The folks at Phoenix Transmissions in Weatherford, Texas have been very responsive and seem to understand these units. The prices sound competitive and I plan to take my unit up that way when I get some spare time.

I will post updates as I go.


----------



## PontiacJim (Dec 29, 2012)

michaelfind said:


> I guess there is not much interest in these units anymore, but just in case someone else is searching at some time, I will post a reply to my own question. The variable pitch torque converter is a really great technology that I wish were still in production somewhere. GM just gave up on it around 1967:frown3:
> 
> The folks at Phoenix Transmissions in Weatherford, Texas have been very responsive and seem to understand these units. The prices sound competitive and I plan to take my unit up that way when I get some spare time.
> 
> I will post updates as I go.



Keep us posted.

I looked into them years ago in the early 1980's as they seemed to be a little more popular - maybe just more promoted/advertised. Never knew anyone who had one. Problem was that there were not a lot of them to be had. I recall there was one trans specialist that used to advertise them in the magazines. But, it was also about cost and then you have to have the electrical components to make it work.

Today, in my opinion, really no use for them with the lower gear ratio's found in the overdrive transmissions and you still have the OD final ratio - and of course some have the lock-up converters for no slippage at the converter. Same with the 5/6 speeds if you go that route. Lower gearing and different OD ratio's to match the rear end gear so you can install 3.90-4.11 gears for blistering acceleration and drop it in OD and loaf on the highway at 70-80 MPH.

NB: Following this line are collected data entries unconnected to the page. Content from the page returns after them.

(* ===== verification/CdcDesc.v ===== *)
(** * The descriptors of the USB serial device

    [src/spresense/nuttx/drivers/usbdev/cdcacm_desc.c] (dual speed, not part of a
    composite device): what the device tells the host about itself, as bytes. *)

From S2P Require Import Prelude.

Module CdcDesc.

(** Values of [include/nuttx/usb/usb.h], [cdc.h] and [drivers/usbdev/cdcacm.h]. *)

Definition USB_DIR_IN : Z := 128.
Definition USB_DESC_TYPE_DEVICE : Z := 1.
Definition USB_DESC_TYPE_CONFIG : Z := 2.
Definition USB_DESC_TYPE_STRING : Z := 3.
Definition USB_DESC_TYPE_INTERFACE : Z := 4.
Definition USB_DESC_TYPE_ENDPOINT : Z := 5.
Definition USB_DESC_TYPE_DEVICEQUALIFIER : Z := 6.
Definition USB_DESC_TYPE_OTHERSPEEDCONFIG : Z := 7.
Definition USB_DESC_TYPE_CSINTERFACE : Z := 36.
Definition USB_SIZEOF_DEVDESC : Z := 18.
Definition USB_SIZEOF_CFGDESC : Z := 9.
Definition USB_SIZEOF_IFDESC : Z := 9.
Definition USB_SIZEOF_EPDESC : Z := 7.
Definition USB_SIZEOF_QUALDESC : Z := 10.
Definition SIZEOF_HDR_FUNCDESC : Z := 5.
Definition SIZEOF_ACM_FUNCDESC : Z := 4.
Definition SIZEOF_CALLMGMT_FUNCDESC : Z := 5.
Definition USB_SPEED_HIGH : Z := 3.
Definition USB_CLASS_CDC : Z := 2.
Definition USB_CLASS_CDC_DATA : Z := 10.
Definition USB_CLASS_VENDOR_SPEC : Z := 255.
Definition CDC_SUBCLASS_NONE : Z := 0.
Definition CDC_SUBCLASS_ACM : Z := 2.
Definition CDC_PROTO_NONE : Z := 0.
Definition CDC_PROTO_ATM : Z := 1.
Definition CDC_DATA_SUBCLASS_NONE : Z := 0.
Definition CDC_DATA_PROTO_NONE : Z := 0.
Definition CDC_DSUBTYPE_HDR : Z := 0.
Definition CDC_DSUBTYPE_CALLMGMT : Z := 1.
Definition CDC_DSUBTYPE_ACM : Z := 2.
Definition USB_CONFIG_ATTR_WAKEUP : Z := 32.
Definition USB_CONFIG_ATTR_SELFPOWER : Z := 64.
Definition USB_CONFIG_ATTR_ONE : Z := 128.
Definition USB_EP_ATTR_XFER_BULK : Z := 2.
Definition USB_EP_ATTR_XFER_INT : Z := 3.
Definition CDC_VERSIONNO : Z := 272.
Definition CDCACM_VERSIONNO : Z := 257.
Definition CDCACM_STR_LANGUAGE : Z := 1033.
Definition CDCACM_MXDESCLEN : Z := 64.
Definition CDCACM_MAXSTRLEN : Z := CDCACM_MXDESCLEN - 2.
Definition CDCACM_NOTALTIFID : Z := 0.
Definition CDCACM_DATAALTIFID : Z := 0.
Definition CDCACM_MANUFACTURERSTRID : Z := 1.
Definition CDCACM_PRODUCTSTRID : Z := 2.
Definition CDCACM_SERIALSTRID : Z := 3.
Definition CDCACM_CONFIGSTRID : Z := 4.
Definition CDCACM_NCONFIGS : Z := 1.
Definition CDCACM_CONFIGIDNONE : Z := 0.
Definition CDCACM_CONFIGID : Z := 1.
Definition CDCACM_NINTERFACES : Z := 2.

Definition LSBYTE (v : Z) : Z := Z.land v 255.
Definition MSBYTE (v : Z) : Z := Z.land (Z.shiftr v 8) 255.

(** The configuration of the descriptors, and the part of [struct
    usbdev_devinfo_s] they use. *)

Record desc_cfg := mk_desc_cfg {
  EP0MAXPACKET : Z;
  VENDORID : Z;
  PRODUCTID : Z;
  VENDORSTR : list Z;
  PRODUCTSTR : list Z;
  SERIALSTR : list Z;
  CONFIGSTR : list Z;
  EPINTIN_FSSIZE : Z;
  EPINTIN_HSSIZE : Z;
  EPBULKOUT_FSSIZE : Z;
  EPBULKOUT_HSSIZE : Z;
  EPBULKIN_FSSIZE : Z;
  EPBULKIN_HSSIZE : Z;
  selfpowered : bool;
  remotewakeup : bool;
  MAXPOWER : Z;
  ifnobase : Z;
  epno_intin : Z;
  epno_bulkin : Z;
  epno_bulkout : Z
}.

Inductive epdesc := CDCACM_EPINTIN | CDCACM_EPBULKOUT | CDCACM_EPBULKIN.

Section Desc.
Context (c : desc_cfg).

Definition CDCACM_SELFPOWERED : Z := if selfpowered c then USB_CONFIG_ATTR_SELFPOWER else 0.
Definition CDCACM_REMOTEWAKEUP : Z := if remotewakeup c then USB_CONFIG_ATTR_WAKEUP else 0.

Definition CDCACM_MKEPINTIN : Z := Z.lor USB_DIR_IN (epno_intin c).
Definition CDCACM_MKEPBULKIN : Z := Z.lor USB_DIR_IN (epno_bulkin c).
Definition CDCACM_MKEPBULKOUT : Z := epno_bulkout c.

Definition g_devdesc : list Z :=
  [USB_SIZEOF_DEVDESC; USB_DESC_TYPE_DEVICE; LSBYTE 512; MSBYTE 512; USB_CLASS_CDC; CDC_SUBCLASS_NONE; CDC_PROTO_NONE;
   u8 (EP0MAXPACKET c); LSBYTE (VENDORID c); MSBYTE (VENDORID c); LSBYTE (PRODUCTID c); MSBYTE (PRODUCTID c);
   LSBYTE CDCACM_VERSIONNO; MSBYTE CDCACM_VERSIONNO; CDCACM_MANUFACTURERSTRID; CDCACM_PRODUCTSTRID; CDCACM_SERIALSTRID;
   CDCACM_NCONFIGS].

Definition g_qualdesc : list Z :=
  [USB_SIZEOF_QUALDESC; USB_DESC_TYPE_DEVICEQUALIFIER; LSBYTE 512; MSBYTE 512; USB_CLASS_VENDOR_SPEC; 0; 0;
   u8 (EP0MAXPACKET c); CDCACM_NCONFIGS; 0].

(** ** String descriptors: the bytes, or an error *)

(** Two bytes for each of the first characters. *)

Definition string_desc (str : list Z) : Z * list Z :=
  let len := Z.of_nat (length str) in
  let len := if CDCACM_MAXSTRLEN / 2 <? len then CDCACM_MAXSTRLEN / 2 else len in
  let data := take (Z.to_nat len) str ≫= (fun ch => [u8 ch; 0]) in
  let n := u8 (Z.of_nat (length data) + 2) in (n, [n; USB_DESC_TYPE_STRING] ++ data).

Definition cdcacm_mkstrdesc (id : Z) : Z * list Z :=
  if id =? 0 then (4, [4; USB_DESC_TYPE_STRING; LSBYTE CDCACM_STR_LANGUAGE; MSBYTE CDCACM_STR_LANGUAGE])
  else if id =? CDCACM_MANUFACTURERSTRID then string_desc (VENDORSTR c)
  else if id =? CDCACM_PRODUCTSTRID then string_desc (PRODUCTSTR c)
  else if id =? CDCACM_SERIALSTRID then string_desc (SERIALSTR c)
  else if id =? CDCACM_CONFIGSTRID then string_desc (CONFIGSTR c)
  else (- EINVAL, []).

(** ** Endpoints *)

Definition cdcacm_copy_epdesc (ep : epdesc) (hispeed : bool) : list Z :=
  match ep with
  | CDCACM_EPINTIN =>
    let size := if hispeed then EPINTIN_HSSIZE c else EPINTIN_FSSIZE c in
    [USB_SIZEOF_EPDESC; USB_DESC_TYPE_ENDPOINT; u8 CDCACM_MKEPINTIN; USB_EP_ATTR_XFER_INT; LSBYTE size; MSBYTE size; 10]
  | CDCACM_EPBULKOUT =>
    let size := if hispeed then EPBULKOUT_HSSIZE c else EPBULKOUT_FSSIZE c in
    [USB_SIZEOF_EPDESC; USB_DESC_TYPE_ENDPOINT; u8 CDCACM_MKEPBULKOUT; USB_EP_ATTR_XFER_BULK; LSBYTE size; MSBYTE size; 1]
  | CDCACM_EPBULKIN =>
    let size := if hispeed then EPBULKIN_HSSIZE c else EPBULKIN_FSSIZE c in
    [USB_SIZEOF_EPDESC; USB_DESC_TYPE_ENDPOINT; u8 CDCACM_MKEPBULKIN; USB_EP_ATTR_XFER_BULK; LSBYTE size; MSBYTE size; 1]
  end.

(** ** The configuration descriptor

    A step of the construction: the bytes so far and the length so far; with
    [buf] false only the length is counted. *)

Definition emit (buf : bool) (size : Z) (bytes : list Z) (st : list Z * Z) : list Z * Z :=
  (if buf then st.1 ++ bytes else st.1, st.2 + size).

Definition build_cfgdesc (buf : bool) (size : Z) (hispeed : bool) (type : Z) : list Z * Z :=
  let st := ([], 0) in
  let st := emit buf USB_SIZEOF_CFGDESC
    [USB_SIZEOF_CFGDESC; u8 type; LSBYTE size; MSBYTE size; CDCACM_NINTERFACES; CDCACM_CONFIGID; CDCACM_CONFIGSTRID;
     Z.lor (Z.lor USB_CONFIG_ATTR_ONE CDCACM_SELFPOWERED) CDCACM_REMOTEWAKEUP; u8 ((MAXPOWER c + 1) / 2)] st in
  let st := emit buf USB_SIZEOF_IFDESC
    [USB_SIZEOF_IFDESC; USB_DESC_TYPE_INTERFACE; u8 (ifnobase c); CDCACM_NOTALTIFID; 1; USB_CLASS_CDC; CDC_SUBCLASS_ACM;
     CDC_PROTO_ATM; 0] st in
  let st := emit buf SIZEOF_HDR_FUNCDESC
    [SIZEOF_HDR_FUNCDESC; USB_DESC_TYPE_CSINTERFACE; CDC_DSUBTYPE_HDR; LSBYTE CDC_VERSIONNO; MSBYTE CDC_VERSIONNO] st in
  let st := emit buf SIZEOF_ACM_FUNCDESC [SIZEOF_ACM_FUNCDESC; USB_DESC_TYPE_CSINTERFACE; CDC_DSUBTYPE_ACM; 6] st in
  let st := emit buf SIZEOF_CALLMGMT_FUNCDESC
    [SIZEOF_CALLMGMT_FUNCDESC; USB_DESC_TYPE_CSINTERFACE; CDC_DSUBTYPE_CALLMGMT; 3; u8 (ifnobase c + 1)] st in
  let st := emit buf USB_SIZEOF_EPDESC (cdcacm_copy_epdesc CDCACM_EPINTIN hispeed) st in
  let st := emit buf USB_SIZEOF_IFDESC
    [USB_SIZEOF_IFDESC; USB_DESC_TYPE_INTERFACE; u8 (ifnobase c + 1); CDCACM_DATAALTIFID; 2; USB_CLASS_CDC_DATA;
     CDC_DATA_SUBCLASS_NONE; CDC_DATA_PROTO_NONE; 0] st in
  let st := emit buf USB_SIZEOF_EPDESC (cdcacm_copy_epdesc CDCACM_EPBULKOUT hispeed) st in
  emit buf USB_SIZEOF_EPDESC (cdcacm_copy_epdesc CDCACM_EPBULKIN hispeed) st.

(** The length and the bytes; the size in the descriptor is that of a first
    construction without a buffer. *)

Definition cdcacm_mkcfgdesc (speed type : Z) : Z * list Z :=
  let hispeed := speed =? USB_SPEED_HIGH in
  let hispeed := if type =? USB_DESC_TYPE_OTHERSPEEDCONFIG then negb hispeed else hispeed in
  let size := (build_cfgdesc false 0 hispeed type).2 in
  let '(bytes, length) := build_cfgdesc true size hispeed type in (length, bytes).

End Desc.

End CdcDesc.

And, converter technology has change, so you can get a good high stall converter that will respond well when you stand on it, yet be "tight" enough that it slips very little so you aren't on the converter like "back in the day." Got a custom built "tight" 2,300 RPM stall converter for my brother's Mopar build - 904 type transmission. Does not slip much at all. The difference in RPM with my foot off the gas to gas applied in a normal manner was 200 RPM's while driving, yet nail it from a dead stop or anything below 2,300 RPM's and it flashes up to the 2,300 RPM's and smokes the tires. Technology has changed and has been an improvement to our hobby.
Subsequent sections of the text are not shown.